Da Albi a Canemorto

“Perchè Collevaccino era tanto interessato all’Abazia di Santa Maria del Piano?”

Pietro Collevaccino se lo aspettava: l’abate di Santa Maria del Piano non si sarebbe docilmente sottomesso alla sua autorità episcopale. Se lo aspettava ma non era minimamente intimidito dalle vigorose proteste del potente abate: se voleva lo scontro lo avrebbe avuto!

Insigne giurista e notaio apostolico, scaltro e dotto diplomatico al servizio di pontefici memorabili come Innocenzo III ed Onorio III, Pietro Collevaccino aveva dovuto fronteggiare nella sua lunga carriera avversari temibili come il celebre e spietato Simone IV, conte di Monfort ma anche i tutt’altro che docili conti di Toulouse, Foix, Comminges e Narbonne.

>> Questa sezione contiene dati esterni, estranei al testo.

(** The text of the SSID in [tmp]: cut at the space, or behind the closing
    quote; [None] is the early return. *)
Definition ssid_text (tmp : list Z) : option (list Z) :=
  if negb (char_at tmp =? 34) then
    Some (match os_strchr tmp 32 with Some i => take (Z.to_nat i) tmp | None => tmp end)
  else
    match os_strchr (tail tmp) 34 with
    | None => None
    | Some i => Some (take (Z.to_nat (i + 2)) tmp)
    end.

(** [ssid], when its length is not zero, and the result. *)
Definition ssid_parse (buf : list Z) : M (list Z * Z) :=
  let! tmp := os_strdup buf in
  match tmp with
  | None => ret ([], -1)
  | Some tmp =>
      match ssid_text tmp with
      | None => ret ([], -1)
      | Some tmp =>
          let! res := wpa_config_parse_string tmp in
          let ssid :=
            match res with
            | Some (str, len) => if len <=? SSID_MAX_LEN then take (Z.to_nat len) str else []
            | None => []
            end in
          ret (ssid, if zlen ssid =? 0 then -1 else 0)
      end
  end.

(** ** Kinds of text *)

Definition is_hex (data : list Z) : bool := existsb (fun c => (c <? 32) || (127 <=? c)) data.
Definition has_ctrl_char (data : list Z) : bool := existsb (fun c => (c <? 32) || (c =? 127)) data.
Definition has_newline (str : list Z) : bool := existsb (fun c => (c =? 10) || (c =? 13)) (c_str str).

Definition is_ctrl_char (c : Z) : bool := (0 <? c) && (c <? 32).

Definition str_starts (str start : list Z) : bool :=
  bool_decide (take (length start) str = start).

(** ** Lemmas on buffers and strings *)

(** [buf] is what was written, and the rest of it. *)
Lemma wr_at w rest pos bs :
  pos = zlen w -> zlen bs <= zlen rest ->
  wr (w ++ rest) pos bs = Ok ((w ++ bs) ++ drop (length bs) rest).
Proof.
  intros -> Hl. unfold wr. rewrite length_app.
  rewrite (proj2 (Z.leb_le 0 (zlen w))) by lia.
  rewrite (proj2 (Z.leb_le _ _)) by lia. cbn [andb]. unfold put.
  rewrite Nat2Z.id, take_app_length, <- app_assoc. f_equal. f_equal. f_equal.
  by rewrite drop_app_ge, Nat.add_comm, Nat.add_sub by lia.
Qed.

Lemma wr_length buf pos bs buf' : wr buf pos bs = Ok buf' -> zlen buf' = zlen buf.
Proof.
  unfold wr. destruct (Z.leb_spec 0 pos); [|done].
  destruct (Z.leb_spec (pos + zlen bs) (zlen buf)); [|done]. cbn [andb]. intros [= <-].
  by rewrite length_put.
Qed.

Lemma wr_in buf pos bs : 0 <= pos -> pos + zlen bs <= zlen buf -> wr buf pos bs = Ok (put pos bs buf).
Proof.
  intros. unfold wr. rewrite (proj2 (Z.leb_le 0 pos)) by lia. by rewrite (proj2 (Z.leb_le _ _)) by lia.
Qed.

(** [snprintf] of a text that fits, and of one that does not. *)
Lemma snprintf_fits w rest pos size text :
  pos = zlen w -> size = zlen rest -> zlen text < size ->
  os_snprintf (w ++ rest) pos size text =
    Ok ((w ++ text) ++ 0 :: drop (S (length text)) rest, zlen text).
Proof.
  intros -> -> Hl. unfold os_snprintf. rewrite (proj2 (Z.eqb_neq _ 0)) by lia.
  rewrite take_ge by lia. rewrite wr_at by (rewrite ?length_app; cbn [length]; lia).
  cbn [cbind]. rewrite length_app. cbn [length].
  by rewrite <- !app_assoc, Nat.add_1_r.
Qed.

Lemma snprintf_cut w rest pos size text :
  pos = zlen w -> size = zlen rest -> 0 < size <= zlen text ->
  os_snprintf (w ++ rest) pos size text =
    Ok (w ++ take (length rest - 1) text ++ [0], zlen text).
Proof.
  intros -> -> Hl. unfold os_snprintf. rewrite (proj2 (Z.eqb_neq _ 0)) by lia.
  replace (Z.to_nat (zlen rest - 1)) with (length rest - 1)%nat by lia.
  assert (E : length (take (length rest - 1) text ++ [0]) = length rest)
    by (rewrite length_app, length_take; cbn [length]; lia).
  rewrite wr_at by lia. rewrite E, drop_ge, app_nil_r by lia. done.
Qed.

Lemma snprintf_error_no size res : 0 <= res < size -> os_snprintf_error size res = false.
Proof.
  intros. unfold os_snprintf_error. rewrite (proj2 (Z.ltb_ge res 0)) by lia.
  by rewrite (proj2 (Z.leb_gt size res)) by lia.
Qed.

Lemma snprintf_error_yes size res : size <= res -> os_snprintf_error size res = true.
Proof.
  intros. unfold os_snprintf_error. rewrite (proj2 (Z.leb_le size res)) by lia. by rewrite orb_true_r.
Qed.
(** The start of the text of a list is read as its first range. *)
Lemma freq_range_at_text r l : range_ok r -> freq_range_at (freq_range_fmt true r ++ ranges_tail l) = Ok r.
Proof.
  intros [H1 H2]. unfold freq_range_at, freq_range_fmt. cbn [app].
  assert (Hd : is_digit (char_at (ranges_tail l)) = false) by (by destruct l).
  pose proof (fmt_u_no r.(min) 45 ltac:(lia) eq_refl) as N1. pose proof (fmt_u_no r.(max) 45 ltac:(lia) eq_refl) as N2.
  pose proof (fmt_u_text r.(min) ltac:(lia)) as T1.
  destruct (Z.eqb_spec r.(min) r.(max)) as [He|Hne].
  - rewrite atoi_fmt_u by done. cbn [cbind]. rewrite (u32_small r.(min)) by lia.
    assert (Hr : Ok (mkRange r.(min) r.(min)) = Ok r) by (destruct r; cbn in *; by subst).
    destruct l as [|r2 l]; cbn [ranges_tail flat_map].
    + rewrite app_nil_r, strchr_none by done. exact Hr.
    + rewrite range_fmt_comma. cbn [app]. pose proof (fmt_u_no r.(min) 44 ltac:(lia) eq_refl) as N3.
      rewrite (strchr_first _ _ 44) by done.
      pose proof (strchr_behind (fmt_u r.(min)) 45 44 (freq_range_fmt true r2 ++ ranges_tail l) T1 ltac:(done) N1 ltac:(done)) as Hb.
      fold (ranges_tail l).
      destruct (os_strchr _ 45) as [p|]; [|exact Hr]. by rewrite (proj2 (Z.ltb_ge p _)) by lia.
  - rewrite <- app_assoc. cbn [app]. rewrite atoi_fmt_u by done. cbn [cbind].
    rewrite strchr_first by done.
    replace (Z.to_nat (zlen (fmt_u r.(min)) + 1)) with (length (fmt_u r.(min) ++ [45])) by (rewrite length_app; cbn; lia).
    change (45 :: fmt_u r.(max) ++ ranges_tail l) with ([45] ++ fmt_u r.(max) ++ ranges_tail l).
    rewrite (app_assoc (fmt_u r.(min))), drop_app_length, atoi_fmt_u by done. cbn [cbind].
    rewrite !u32_small by lia.
    assert (Hc : forall (b : bool) (x y : cres wpa_freq_range), b = true -> (if b then x else y) = x) by (by intros ? ? ? ->).
    rewrite Hc; [by destruct r|].
    destruct (os_strchr _ 44) as [p3|] eqn:E3; [|done].
    pose proof (strchr_behind (fmt_u r.(min)) 44 45 (fmt_u r.(max) ++ ranges_tail l)
      T1 ltac:(done) (fmt_u_no r.(min) 44 ltac:(lia) eq_refl) ltac:(done)) as Hb.
    rewrite <- app_assoc in E3. cbn [app] in E3. rewrite E3 in Hb. apply Z.ltb_lt. lia.
Qed.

Dopo averli tutti rimessi in riga, ricondotti alla ragione dell’ortodossia cristiana e convinti dell’assurdità dell’eresia catara, li aveva accolti di nuovo sotto l’ala protettrice di San Pietro. Tutti o quasi tutti giacché, a dire il vero, il conte di Monfort era stato un osso troppo duro anche per lui: la sua sete inestinguibile di potere era stata appena arginata dall’intervento del nostro Pietro, che era comunque riuscito nella non facile missione di sottrarre alle grinfie del conte l’infante aragonese, suo prigioniero, riconsegnandolo di persona alla corte di Aragona. Il non essere riuscito a domare il conte di Monfort aveva forse lasciato nel suo animo la sensazione acre di una sconfitta ma Pietro aveva un nome “apostolico” che la diceva lunga sulla sua caparbietà e forza d’animo. Di ritorno dalla sua missione diplomatica nella Francia meridionale, era stato nominato cardinale-presbitero di San Lorenzo in Damaso ed infine, nell’aprile del 1217, il neoeletto pontefice Onorio III lo aveva scelto come cardinale-vescovo della diocesi suburbicaria della Sabina. Ed è in questo esatto momento che la sua mirabile vita intersecò quella degli abitanti di Canemorto o, per meglio dire, dei signori che allora governavano Canemorto ed i villaggi limitrofi. Giacché Pietro, non appena eletto vescovo suburbicario della Sabina, pose subito il suo attento sguardo sull’abbazia di Santa Maria del Piano che godeva, ai suoi occhi, di un’insolente indipendenza e che, per uno spirito combattivo come il suo, che aveva partecipato alla feroce crociata contro gli albigesi, rappresentava un non troppo difficile avversario.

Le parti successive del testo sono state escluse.